(** * A shallow embedding of the IR data model and the reaching-definitions
    lattice of compiler-backend (src/reach_lattice.rs, src/ir/mod.rs,
    src/ir/ops.rs). *)

From Stdlib Require Import List Bool Arith ZArith String Lia Sorted.
Import ListNotations.
Open Scope nat_scope.

(** ** Panics of the Rust code

    A Rust function that may panic is modelled as returning [Result A]:
    [Ok] carries the value, [Panic] the reason it aborts. *)

Inductive PanicKind :=
| Todo                       (* todo!() *)
| Unimplemented (msg : string) (* unimplemented!(msg) *)
| UnwrapNone                 (* Option::unwrap on None *)
| AddOverflow                (* `+` on i64 with overflow checks on *)
| IndexOutOfBounds.          (* assert! of FixedBitSet::set *)

Inductive Result (A : Type) :=
| Ok (a : A)
| Panic (k : PanicKind).
Arguments Ok {A} a.
Arguments Panic {A} k.

(** ** FixedBitSet

    A [FixedBitSet] of length [n] is its list of [n] bits.  The crate keeps
    the unused bits of the last block at zero, so reading past the length
    yields [false] and the derived equality (blocks and length) is list
    equality. *)
Module FixedBitSet.

Definition t := list bool.

Definition bit (s : t) (i : nat) : bool := nth i s false.

Definition len (s : t) : nat := List.length s.

(** [FixedBitSet::with_capacity(n)]: [n] zero bits. *)
Definition with_capacity (n : nat) : t := repeat false n.

(** [toggle_range(..)]: flip every bit below the length. *)
Definition toggle_all (s : t) : t := map negb s.
(** * The receive session of [wormhole receive] (src/wormhole/cli/cmd_receive.py)

    A shallow embedding of [TwistedReceiver] and of the Python primitives it
    calls, followed by the properties of the session.

    - Text and paths are [string]s; the path functions are those of Python's
      [os.path] on POSIX.
    - A decoded negotiation message is a [json] value; its numbers are
      integers.
    - The session is a computation in a state-and-exception monad.  Every
      call into a collaborator (the wormhole channel, the transit receiver,
      the record pipe, the console, the file system) is logged as an [event];
      the file system at any moment is the initial one with the logged
      effects replayed on it.  Two paths are the same file when they are the
      same string.
    - The collaborators answer as their contracts say.  The failures the
      source provides for are modelled: what [w.get()] and [w.verify()] can
      raise, a short or long count from the record pipe, the end of standard
      input, a missing key or a value of the wrong type in a message, and a
      [w.get()] that never fires.  So are the two ways the unpacking of a
      directory can fail: the received bytes are no archive, or the
      extraction breaks off part of the way.  Other failures of the
      collaborators (a [connect] or a [send_record] that raises, an I/O
      error in [open], [close] or [os.rename]) are not modelled.
    - A file opened for writing is buffered: what is written to it is sure
      to be on the disk only once the file has been closed.
    - The [timing] instrumentation and the [tqdm] progress bar have no effect
      on the session and are left out. *)

From Stdlib Require Import ZArith String Ascii List Lia Bool.
From stdpp Require Import gmap strings list.

Local Open Scope string_scope.
Local Open Scope list_scope.
Local Open Scope Z_scope.

#[local] Set Warnings "-register-all".

(** Bytes are [Byte.byte]. *)
Abbreviation byte := Byte.byte.

(** ** Python string primitives *)

Module PyStr.

(** [s.rfind(c)]: the index of the last occurrence of [c], or -1.  The scan
    keeps the current index [i] and the last index seen. *)
Fixpoint rfind_from (c : ascii) (i last : Z) (s : string) : Z :=
  match s with
  | EmptyString => last
  | String a r => rfind_from c (i + 1) (if Ascii.eqb a c then i else last) r
  end.

Definition rfind (c : ascii) (s : string) : Z := rfind_from c 0 (-1) s.

(** [s[n:]] for a natural [n]. *)
Fixpoint drop (n : nat) (s : string) : string :=
  match n, s with
  | O, _ => s
  | S _, EmptyString => EmptyString
  | S k, String _ r => drop k r
  end.

(** [s[i:]] for an index [i >= 0]. *)
Definition slice_from (i : Z) (s : string) : string := drop (Z.to_nat i) s.

(** [s.startswith(pre)] *)
Fixpoint startswith (pre s : string) : bool :=
  match pre, s with
  | EmptyString, _ => true
  | String _ _, EmptyString => false
  | String p pre', String a s' => Ascii.eqb p a && startswith pre' s'
  end.

(** [s.endswith(c)] for a one-character [c]. *)
Fixpoint endswith_char (c : ascii) (s : string) : bool :=
  match s with
  | EmptyString => false
  | String a EmptyString => Ascii.eqb a c
  | String _ r => endswith_char c r
  end.

(** [c in s] for a one-character [c]. *)
Fixpoint has_char (c : ascii) (s : string) : bool :=
  match s with
  | EmptyString => false
  | String a r => Ascii.eqb a c || has_char c r
  end.

(** [sub in s] on strings: [sub] occurs somewhere in [s]. *)
Fixpoint contains (sub s : string) : bool :=
  startswith sub s ||
  match s with
  | EmptyString => false
  | String _ r => contains sub r
  end.

Definition lower_char (a : ascii) : ascii :=
  let n := nat_of_ascii a in
  if (65 <=? n)%nat && (n <=? 90)%nat then ascii_of_nat (n + 32) else a.

(** [s.lower()], on ASCII text. *)
Fixpoint lower (s : string) : string :=
  match s with
  | EmptyString => EmptyString
  | String a r => String (lower_char a) (lower r)
  end.

(** [s.split(c)]: the pieces between the occurrences of [c]; never empty. *)
Fixpoint split (c : ascii) (s : string) : list string :=
  match s with
  | EmptyString => [EmptyString]
  | String a r =>
      if Ascii.eqb a c then EmptyString :: split c r
      else match split c r with
           | h :: t => String a h :: t
           | [] => [String a EmptyString]
           end
  end.

(** Truth value of an optional string: [None] and [""] are false. *)
Definition truthy (o : option string) : bool :=
  match o with
  | Some s => negb (String.eqb s "")
  | None => false
  end.

End PyStr.

(** ** [os.path] on POSIX *)

Module PosixPath.
Import PyStr.

Definition sep : ascii := "/"%char.
Definition curdir : string := ".".
Definition pardir : string := "..".

(** [basename(p)]: [i = p.rfind(sep) + 1; return p[i:]]. *)
Definition basename (p : string) : string :=
  let i := rfind sep p + 1 in
  slice_from i p.

(** [join(a, b)] with one further component. *)
Definition join (a b : string) : string :=
  if startswith "/" b then b
  else if String.eqb a "" || endswith_char sep a then a +:+ b
  else a +:+ "/" +:+ b.

(** One round of the loop of [normpath] over the components; [new_comps] is
    the stack built so far, [initial_slashes] whether the path is rooted. *)
Definition norm_step (initial_slashes : bool) (new_comps : list string)
    (comp : string) : list string :=
  if String.eqb comp "" || String.eqb comp curdir then new_comps
  else if negb (String.eqb comp pardir)
          || (negb initial_slashes && bool_decide (new_comps = []))
          || (bool_decide (new_comps ≠ [])
              && bool_decide (last new_comps = Some pardir))
       then new_comps ++ [comp]
       else if bool_decide (new_comps ≠ []) then removelast new_comps
       else new_comps.

(** The components [normpath] keeps. *)
Definition norm_comps (path : string) : list string :=
  fold_left (norm_step (startswith "/" path)) (split sep path) [].

(** POSIX allows one or two initial slashes and treats three or more as
    one. *)
Definition initial_slashes (path : string) : string :=
  if startswith "/" path then
    if startswith "//" path && negb (startswith "///" path) then "//" else "/"
  else "".

Definition normpath (path : string) : string :=
  if String.eqb path "" then "."
  else
    let p := initial_slashes path +:+ String.concat "/" (norm_comps path) in
    if String.eqb p "" then "." else p.

End PosixPath.

(** ** Decoded JSON documents *)

Inductive json : Type :=
| JNull
| JBool (b : bool)
| JNum (n : Z)
| JStr (s : string)
| JList (l : list json)
| JObj (kvs : list (string * json)).

(** The object [{k: v}]. *)
Definition jobj1 (k : string) (v : json) : json := JObj [(k, v)].
Lemma linked_own links d : linked (links ++ [link d d]) d = true.
Proof.
  rewrite linked_app. unfold linked at 2, some. cbn [existsb].
  rewrite link_includes_dir. apply orb_true_r.
Qed.

Lemma subsequence_in (A : Type) (l1 l2 : list A) x :
  subsequence l1 l2 -> In x l1 -> In x l2.
Proof.
  induction 1; cbn; [easy | auto |]. intros [->|H1]; auto.
Qed.

(** What the loop does to the links: the links it starts from are kept,
    in order; one link is added, in enumeration order, for each
    directory that no link mentions yet. *)
Lemma fold_addLink ds links :
  exists added,
    fold_left addLink ds links = links ++ map (fun d => link d d) added /\
    subsequence added ds /\
    NoDup added /\
    (forall d, In d added -> linked links d = false) /\
    (forall d, In d ds -> linked (fold_left addLink ds links) d = true) /\
    (forall d, linked links d = true ->
       linked (fold_left addLink ds links) d = true).
Proof.
  revert links; induction ds as [|d ds IH]; intros links.
  - exists []. cbn. rewrite app_nil_r.
    split; [reflexivity|]. split; [constructor|]. split; [constructor|].
    split; [easy|]. split; [easy | auto].
  - cbn [fold_left].
    destruct (IH (addLink links d)) as (added & E & Hsub & Hnd & Hnew & Hall & Hmono).
    destruct (addLink_cases links d) as [[Hl Ea]|[Hl Ea]]; rewrite Ea in *.
    + exists (d :: added). cbn [map]. rewrite E, <- app_assoc. cbn [app].
      split; [reflexivity|]. split; [now constructor|]. split.
      { constructor; [|assumption]. intros Hin. apply Hnew in Hin.
        now rewrite linked_own in Hin. }
      split.
      { intros d' [<-|Hin]; [assumption|]. apply Hnew in Hin.
        rewrite linked_app in Hin. now apply orb_false_iff in Hin as [Hin _]. }
      split.
      { intros d' [<-|Hin].
        - rewrite <- app_assoc in E. cbn [app] in E. rewrite <- E.
          apply Hmono, linked_own.
        - rewrite <- app_assoc in E. cbn [app] in E. rewrite <- E. now apply Hall. }
      { intros d' Hd'. rewrite <- app_assoc in E. cbn [app] in E. rewrite <- E.
        apply Hmono. rewrite linked_app, Hd'. reflexivity. }
    + exists added. split; [assumption|]. split; [now constructor|].
      split; [assumption|]. split; [assumption|]. split; [|assumption].
      intros d' [<-|Hin]; [now apply Hmono | now apply Hall].
Qed.

Lemma recorded_app s1 s2 d c :
  recorded (s1 ++ s2) d c = recorded s1 d c || recorded s2 d c.
Proof. unfold recorded, some. apply existsb_app. Qed.
(** [strconv.ParseUint(s, 10, 64)]. *)
Definition ParseUint10_64 (s : string) : result Z :=
  match s with
  | EmptyString => Err ErrSyntax
  | String.String _ _ =>
      let maxUint64 := uint64_modulus - 1 in
      parseUintLoop 10 (maxUint64 / 10 + 1) maxUint64 s 0
  end.

End strconv.

Module fmt.

(** The verb [%d] applied to an integer. *)
Definition verb_d (x : Z) : string :=
  DecimalString.NilEmpty.string_of_int (Z.to_int x).

(** The verb [%x] applied to an unsigned integer: lower-case hex. *)
Definition verb_x (x : Z) : string :=
  HexadecimalString.NilZero.string_of_uint (N.to_hex_uint (Z.to_N x)).

End fmt.

(* ================================================================= *)
(** ** internal/models *)

Module models.

(** The execution payload embedded in a beacon block. *)
Record ExecutionPayload : Type := {
  BlockNumber : string;
  FeeRecipient : string;
  ExtraData : string;
  BaseFeePerGas : string;
  GasUsed : string
}.

(** [BeaconBlockResponse]; the anonymous nested structs
    [Data.Message.Body] hold the execution payload and nothing else. *)
Record BeaconBlockResponse : Type := {
  Version : string;
  Data_Message_Body_ExecutionPayload : ExecutionPayload
}.

(** [BeaconHeadersResponse.Data]: each entry carries
    [Header.Message.Slot]. *)
Record BeaconHeadersResponse : Type := {
  Header_Message_Slot_of_Data : list string
}.

Record ExecutionBlockTx : Type := {
  tx_BlockHash : string;
  tx_BlockNumber : string;
  From : string;
  Gas : string;
  GasPrice : string;
  Hash : string;
  Input : string;
  Nonce : string;
  To : string;
  TransactionIndex : string;
  Value : string;
  Type_ : string
}.

(** [ExecutionBlockFullResponse.Result]. *)
Record ExecutionBlockResult : Type := {
  Number : string;
  res_BaseFeePerGas : string;
  res_ExtraData : string;
  Transactions : list ExecutionBlockTx
}.

Record ExecutionBlockFullResponse : Type := {
  Result : ExecutionBlockResult
}.

(** [SyncCommitteeResponse], with [Data.Validators] flattened. *)
Record SyncCommitteeResponse : Type := {
  ExecutionOptimistic : bool;
  Finalized : bool;
  Data_Validators : list string
}.

End models.

Import models.
Lemma colorMap_frame (k : string) (l : list AggregatedEntry) : forall m,
  ~ In k (map name l) ->
  ReadOnly.cm_get k (fold_left (fun m entry => ReadOnly.cm_set (name entry) (color entry) m) l m)
  = ReadOnly.cm_get k m.
Proof.
  induction l as [|a l IH]; intros m Hk; cbn [fold_left]; [reflexivity|].
  rewrite IH by (intros H; apply Hk; right; exact H).
  rewrite cm_get_set.
  destruct (String.eqb_spec k (name a)) as [->|Hne]; [|reflexivity].
  exfalso. apply Hk. left. reflexivity.
Qed.

Lemma colorMap_lookup (l : list AggregatedEntry) (r : AggregatedEntry) : forall m,
  NoDup (map name l) -> In r l ->
  ReadOnly.cm_get (name r)
    (fold_left (fun m entry => ReadOnly.cm_set (name entry) (color entry) m) l m)
  = Some (color r).
Proof.
  induction l as [|a l IH]; intros m Hnd Hin; [contradiction|].
  inversion Hnd as [|? ? Hnotin Hnd']; subst. cbn [fold_left].
  destruct Hin as [->|Hin].
  - rewrite colorMap_frame by exact Hnotin.
    rewrite cm_get_set, String.eqb_refl. reflexivity.
  - apply IH; assumption.
Qed.

(** X20. In the read-only view, once the aggregation of the entries is in
    place, the colour shown beside an entry of the list is the colour of the
    pie slice of its lowercased category, a palette colour, and never the
    fall-back; before the aggregation is in place every entry gets the
    fall-back colour. *)
Theorem getColorForEntry_is_slice_colour (dbEntries : list TimeEntry) :
  (forall e, In e dbEntries ->
     exists r, In r (aggregateEntries dbEntries) /\
               name r = JS.toLowerCase (te_category e) /\
               ReadOnly.getColorForEntry (aggregateEntries dbEntries) (te_category e)
               = color r /\
               In (color r) colors) /\
  (forall cat, ReadOnly.getColorForEntry [] cat = "#667eea").
Proof.
  split; [|reflexivity].
  intros e He.
  destruct (record_of_category dbEntries (lowcat e)) as (r & Hr & Hname).
  { apply in_map. exact He. }
  exists r. split; [exact Hr|]. split; [exact Hname|]. split.
  - unfold ReadOnly.getColorForEntry, ReadOnly.colorMap.
    fold (lowcat e). rewrite <- Hname.
    rewrite colorMap_lookup; [reflexivity | | exact Hr].
    rewrite aggregateEntries_names. apply first_seen_NoDup.
  - apply In_nth_error in Hr. destruct Hr as [i Hi].
    rewrite aggregateEntries_emit in Hi. apply emit_from_nth in Hi.
    rewrite Hi. apply nth_In. apply Nat.mod_upper_bound. discriminate.
Qed.

Lemma getColorForEntry_is_slice_colour_witness :
  let l := [ mkTimeEntry 1 "Work" 60 "u" "t" "x"; mkTimeEntry 2 "Rest" 30 "u" "t" "x";
             mkTimeEntry 3 "WORK" 15 "u" "t" "x" ] in
  In (mkTimeEntry 3 "WORK" 15 "u" "t" "x") l /\
  exists r, In r (aggregateEntries l) /\ name r = "work" /\
            ReadOnly.getColorForEntry (aggregateEntries l) "WORK" = color r.
Proof.
  intros l.
  assert (Hin : In (mkTimeEntry 3 "WORK" 15 "u" "t" "x") l)
    by (right; right; left; reflexivity).
  split; [exact Hin|].
  destruct (proj1 (getColorForEntry_is_slice_colour l) _ Hin) as (r & H1 & H2 & H3 & _).
  exists r. split; [exact H1|]. split; [exact H2 | exact H3].
Defined.

Local Open Scope R_scope.

Lemma leaders_fold (c : Canvas) (total : R) (l : list AggregatedEntry) :
  forall cur acc L,
  In L (snd (fold_left (ReadOnly.leader_step c total) l (cur, acc))) ->
  In L acc \/ exists a w, L = ReadOnly.leader c a w.
Proof.
  induction l as [|e l IH]; intros cur acc L H; cbn [fold_left] in H.
  - left. exact H.
  - cbn [ReadOnly.leader_step] in H. apply IH in H. destruct H as [H|H]; [|right; exact H].
    apply in_app_or in H. destruct H as [H|[<-|[]]]; [left; exact H|].
    right. eexists. eexists. reflexivity.
Qed.

Lemma leaders_length (c : Canvas) (total : R) (l : list AggregatedEntry) :
  forall cur acc,
  List.length (snd (fold_left (ReadOnly.leader_step c total) l (cur, acc))) =
  (List.length acc + List.length l)%nat.
Proof.
  induction l as [|e l IH]; intros cur acc; cbn [fold_left].
  - cbn. lia.
  - cbn [ReadOnly.leader_step]. rewrite IH, length_app. cbn. lia.
Qed.

(** X21. The leader lines of the read-only chart, on a square canvas and
    for a positive total (so that every angle is a number): there is one per
    category; each starts on the circle of the pie and ends 1.2 radii from
    the centre, inside the canvas; the label is anchored at the height of
    that end, 10 to its right or 10 to its left; it is to the right when the
    leader leaves the pie right of the centre and to the left when it leaves
    the pie left of the centre. (Nothing is said of the side of a leader that
    leaves the pie straight above or below the centre, where the sign of the
    cosine computed in floating point decides.) *)
Theorem leaders_stay_in_canvas (c : Canvas) (aggregatedEntries : list AggregatedEntry) :
  width c = height c -> 0 <= width c ->
  (0 < total_seconds aggregatedEntries)%Z ->
  List.length (ReadOnly.leaders c aggregatedEntries) = List.length aggregatedEntries /\
  (forall L, In L (ReadOnly.leaders c aggregatedEntries) ->
     let r := ReadOnly.radius c in
     let dist2 px py := (px - centerX c) * (px - centerX c)
                        + (py - centerY c) * (py - centerY c) in
     dist2 (ReadOnly.edgeX L) (ReadOnly.edgeY L) = r * r /\
     dist2 (ReadOnly.lineX L) (ReadOnly.lineY L) = (12 / 10 * r) * (12 / 10 * r) /\
     0 <= ReadOnly.lineX L <= width c /\
     0 <= ReadOnly.lineY L <= height c /\
     ReadOnly.labelY L = ReadOnly.lineY L /\
     (ReadOnly.labelX L = ReadOnly.lineX L + 10 \/
      ReadOnly.labelX L = ReadOnly.lineX L - 10) /\
     (centerX c < ReadOnly.edgeX L ->
        ReadOnly.isRightSide L = true /\
        ReadOnly.labelX L = ReadOnly.lineX L + 10 /\ centerX c < ReadOnly.labelX L) /\
     (ReadOnly.edgeX L < centerX c ->
        ReadOnly.isRightSide L = false /\
        ReadOnly.labelX L = ReadOnly.lineX L - 10 /\ ReadOnly.labelX L < centerX c)).
Proof.
  intros Hsq Hw _. split.
  { unfold ReadOnly.leaders. rewrite leaders_length. reflexivity. }
  intros L HL. unfold ReadOnly.leaders in HL. apply leaders_fold in HL.
  destruct HL as [[]|(a & w & ->)].
  cbv zeta. unfold ReadOnly.leader.
  cbn [ReadOnly.edgeX ReadOnly.edgeY ReadOnly.lineX ReadOnly.lineY
       ReadOnly.labelX ReadOnly.labelY ReadOnly.isRightSide].
  set (m := a + w / 2).
  assert (Hr : ReadOnly.radius c = width c * (3 / 10)).
  { unfold ReadOnly.radius, centerX, centerY, Rmin. rewrite <- Hsq.
    destruct (Rle_dec (width c / 2) (width c / 2)); lra. }
  rewrite Hr. unfold centerX, centerY. rewrite <- Hsq.
  pose proof (sin2_cos2 m) as Hsc. unfold Rsqr in Hsc.
  pose proof (COS_bound m) as Hcos. pose proof (SIN_bound m) as Hsin.
  set (cm := cos m) in *. set (sm := sin m) in *. set (W := width c) in *.
  clearbody cm sm W.
  assert (Hc1 : - W <= cm * W <= W) by nra.
  assert (Hs1 : - W <= sm * W <= W) by nra.
  split.
  { match goal with |- ?lhs = _ =>
      replace lhs with ((W * (3 / 10)) * (W * (3 / 10)) * (sm * sm + cm * cm))
        by field end.
    rewrite Hsc. field. }
  split.
  { match goal with |- ?lhs = _ =>
      replace lhs with ((12 / 10 * (W * (3 / 10))) * (12 / 10 * (W * (3 / 10)))
                        * (sm * sm + cm * cm)) by field end.
    rewrite Hsc. field. }
  split; [lra|]. split; [lra|]. split; [reflexivity|].
  unfold Rgtb, Rltb.
  split; [destruct (Rlt_dec 0 cm); [left; reflexivity | right; lra]|].
  split; intros Hside.
  - assert (Hpos : 0 < cm) by nra.
    destruct (Rlt_dec 0 cm) as [_|Hn]; [|contradiction].
    split; [reflexivity|]. split; [reflexivity|].
    assert (0 <= cm * W) by nra. lra.
  - assert (Hneg : cm < 0) by nra.
    destruct (Rlt_dec 0 cm) as [Hp|_]; [lra|].
    split; [reflexivity|]. split; [lra|].
    assert (cm * W <= 0) by nra. lra.
Qed.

+++

*What to produce*. The line containing "(** ** Panics of the Rust code" marks the end. Please print exactly every line from the top of the data to it, both included, and nothing more.

*Final answer*.
(** * A shallow embedding of the IR data model and the reaching-definitions
    lattice of compiler-backend (src/reach_lattice.rs, src/ir/mod.rs,
    src/ir/ops.rs). *)

From Stdlib Require Import List Bool Arith ZArith String Lia Sorted.
Import ListNotations.
Open Scope nat_scope.

(** ** Panics of the Rust code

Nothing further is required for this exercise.